I have some confusion regarding the relationship between locale,
os.listdir() and unicode pathnames. I'm running Python 2.3.5 on a
Debian system. If it matters, all of the files I'm dealing with are on
an ext3 filesystem.

The real code this problem comes from takes a configured set of
directories to deal with and walks through each of those directories
using os.listdir().

Today, I accidentally ran across a directory containing three "normal"
files (with ASCII filenames) and one file with a two-character unicode
filename. My code, which was doing something like this:

for entry in os.listdir(path): # path is <type 'unicode'>
entrypath = os.path.join(path, entry)

suddenly started blowing up with the dreaded unicode error:

UnicodeDecodeError: 'ascii' codec can't decode byte 0xe2 in
position 1: ordinal not in range(128)

To add insult to injury, it only happend for one of my test users, not
the others.

I ultimately traced the difference in behavior to the LC_ALL setting in
the environment. One user had LC_ALL set to en_US, and the other didn't
have it set at all.

For the user with LC_ALL set, the os.listdir() call returned this, and
the os.path.join() call succeeded:

[u'README.strange-name', u'\xe2\x99\xaa\xe2\x99\xac',
u'utflist.long.gz', u'utflist.cp437.gz', u'utflist.short.gz']

For the other user without LC_ALL set, the os.listdir() call returned
this, and the os.path.join() call failed with the UnicodeDecodeError
exception:

[u'README.strange-name', '\xe2\x99\xaa\xe2\x99\xac',
u'utflist.long.gz', u'utflist.cp437.gz', u'utflist.short.gz']

Note that in this second result, element [1] is not a unicode string
while the other three elements are.

Can anyone explain:

1) Why LC_ALL has any effect on the os.listdir() result?
2) Why only 3 of the 4 files come back as unicode strings?
3) The proper "general" way to deal with this situation?

My goal is to build generalized code that consistently works with all
kinds of filenames. Ultimately, all I'm trying to do is copy some files
around.
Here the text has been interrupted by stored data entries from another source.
Definition ecommerce_doc : Doc := DMap [
  ("version", lit "1.0");
  ("test_id", or_else "ecommerce-checkout-" "BUILD_ID" "local");
  ("target", DMap [("base_url", or_else "" "TARGET_URL" "http://gateway:8080");
                     ("protocol", lit "http1.1"); ("tls", scalars [("verify", "true")])]);
  ("authentication", DMap [("type", lit "oauth2");
     ("token_endpoint", or_else "" "AUTH_URL" "https://auth.internal/oauth/token");
     ("client_credentials", DMap [("client_id", var "CLIENT_ID"); ("client_secret", var "CLIENT_SECRET")])]);
  ("load_profile", DSequence [stage_node "rampup" "5m" "1000" "10"; stage_node "steady" "30m" "5000" "50";
                             stage_node "spike" "2m" "15000" "100"]);
  ("scenarios", DSequence [
     scenario_node "browse_products" "60"
       [http_node [("method", lit "GET"); ("path", lit "/api/v1/products")] [] ["status_code == 200"; "latency < 200ms"];
        http_node [("method", lit "GET"); ("path", or_else "/api/v1/products/" "PRODUCT_ID" "42")] []
          ["status_code == 200"; "latency < 250ms"]];
     scenario_node "user_checkout_flow" "40"
       [http_node [("method", lit "POST"); ("path", lit "/api/v1/cart");
                   ("body", DScalar ([(unquoted "{`item_id`: `", VarOr "ITEM_ID" "1001")], unquoted "`,`qty`:1}"))]
          [("Content-Type", "application/json")] ["status_code == 201"; "latency < 300ms"];
        http_node [("method", lit "POST"); ("path", lit "/api/v1/checkout");
                   ("body", lit (unquoted "{`payment_method`:`card`}"))]
          [("Content-Type", "application/json")] ["status_code == 200"; "latency < 500ms"]]]);
  ("observability", DMap [
     ("metrics", DMap [("prometheus", scalars [("enabled", "true"); ("port", "9095")])]);
     ("tracing", DMap [("otlp_endpoint", or_else "" "OTLP_ENDPOINT" "http://jaeger:4318"); ("sample_rate", lit "0.1")]);
     ("logging", scalars [("level", "info"); ("format", "json")])]);
  ("sla", sla_node "< 0.1%" "< 500ms")].

Definition auth_doc : Doc := DMap [
  ("version", lit "1.0");
  ("test_id", or_else "auth-flow-" "CI_BUILD" "dev");
  ("target", DMap [("base_url", or_else "" "TARGET_URL" "http://api.internal"); ("tls", scalars [("verify", "true")])]);
  ("load_profile", DSequence [stage_node "steady" "10m" "500" "20"]);
  ("scenarios", DSequence [scenario_node "login_and_profile" "100"
     [http_node [("method", lit "POST"); ("path", lit "/oauth/token");
                 ("body", DScalar ([("grant_type=password&username=", Var "TEST_USER"); ("&password=", Var "TEST_PASS")], ""))]
        [("Content-Type", "application/x-www-form-urlencoded")] ["status_code == 200"];
      http_node [("method", lit "GET"); ("path", lit "/api/v1/me/profile")] [] ["status_code == 200"; "latency < 150ms"];
      http_node [("method", lit "POST"); ("path", lit "/api/v1/logout")] [] ["status_code == 204"]]]);
  ("sla", sla_node "< 1%" "< 1000ms")].
Lemma decimal_to_string bound n : 0 ≤ n < bound → decimal bound (Scalar (to_string n)) = Ok n.
Proof.
  intros Hn. unfold decimal. rewrite to_string_nonempty, to_string_digits, digits_val_to_string by lia.
  cbn [negb andb]. by destruct (Z.ltb_spec n bound); [|lia].
Qed.

#[export, refine] Instance demo_yaml : YamlLib := {|
  yaml_load text := Ok (if (text =? "bad")%string then document [(Scalar "target_rps", Scalar "many")]
                        else good_document);
  subscript n key := match n with Map kvs => Ok (map_field kvs key) | Null => Ok None | _ => Error "bad subscript" end;
  as_string n := match n with Scalar s => Ok s | Null => Ok "null" | _ => Error "bad conversion" end;
  as_uint32 := decimal (2 ^ 32);
  as_uint16 := decimal (2 ^ 16);
  as_bool n := match n with
               | Scalar s => if (s =? "true")%string then Ok true
                             else if (s =? "false")%string then Ok false else Error "bad conversion"
               | _ => Error "bad conversion"
               end;
  as_double n := match n with
                 | Scalar s => match stod s with StodOk x => Ok x | _ => Error "bad conversion" end
                 | _ => Error "bad conversion"
                 end;
  emit _ := "" |}.
Proof.
  - done.
  - done.
  - apply decimal_to_string.
  - apply decimal_to_string.
  - by intros [].
Defined.

End DemoYaml.
Import DemoYaml.

(** Both files exist; a run sends nothing and no worker fails. *)
Definition demo_env : MainEnv :=
  mkMainEnv (λ _, None) (λ path, Some path) (λ _, true) (λ _, true)
    (0, make_collector 0) (λ _ _, Some (false, make_collector 0)).

Lemma malformed_value_terminates_witness :
  main demo_env ["--config=bad"] = Some (Terminated "bad conversion")
  ∧ do_dry_run demo_env "bad" = Some (Terminated "bad conversion").
Proof.
  exact (malformed_value_terminates demo_env ["--config=bad"] "bad" "bad conversion" "http://h"
    eq_refl eq_refl eq_refl eq_refl eq_refl).
Defined.

(** The configuration of the other file. *)
Definition demo_config : ScenarioConfig :=
  mkConfig "1.0" "t" (mkTarget "http://h" "http1.1" true 0) default_auth default_obs []
    [mkScenario "s" 100 [mkStep "GET" "/" "" ∅ "" "80" false []]] default_sla.

Lemma demo_accepts : accepts demo_env "good" demo_config.
Proof. split_and!; vm_compute; reflexivity. Qed.


Lemma run_exit_codes_witness :
  main demo_env ["--config"; "good"] = Some EXIT_OK
  ↔ ∃ m, e_run demo_env (mkOverrides (Some 100) None) demo_config = Some (false, m) ∧ check_sla (sla demo_config) m = Some true.
Proof.
  refine (proj1 (run_exit_codes demo_env ["--config"; "good"] demo_config eq_refl demo_accepts eq_refl _)).
  intros ab m E. injection E as _ <-. vm_compute. eexists. reflexivity.
Defined.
I'd really prefer to find a programmatic way to make this work
that was independent of the user's configured locale, if possible.

Thanks for the help,

KEN
 
?

=?ISO-8859-1?Q?=22Martin_v=2E_L=F6wis=22?=

Kenneth said:
1) Why LC_ALL has any effect on the os.listdir() result?

The operating system (POSIX) does not have the inherent notion
that file names are character strings. Instead, in POSIX, file
names are primarily byte strings. There are some bytes which
are interpreted as characters (e.g. '\x2e', which is '.',
or '\x2f', which is '/'), but apart from that, most OS layers
think these are just bytes.

Now, most *people* think that file names are character strings.
To interpret a file name as a character string, you need to know
what the encoding is to interpret the file names (which are byte
strings) as character strings.

There is, unfortunately, no operating system API to carry
the notion of a file system encoding. By convention, the locale
settings should be used to establish this encoding, in particular
the LC_CTYPE facet of the locale. This is defined in the
environment variables LC_CTYPE, LC_ALL, and LANG (searched
in this order).
2) Why only 3 of the 4 files come back as unicode strings?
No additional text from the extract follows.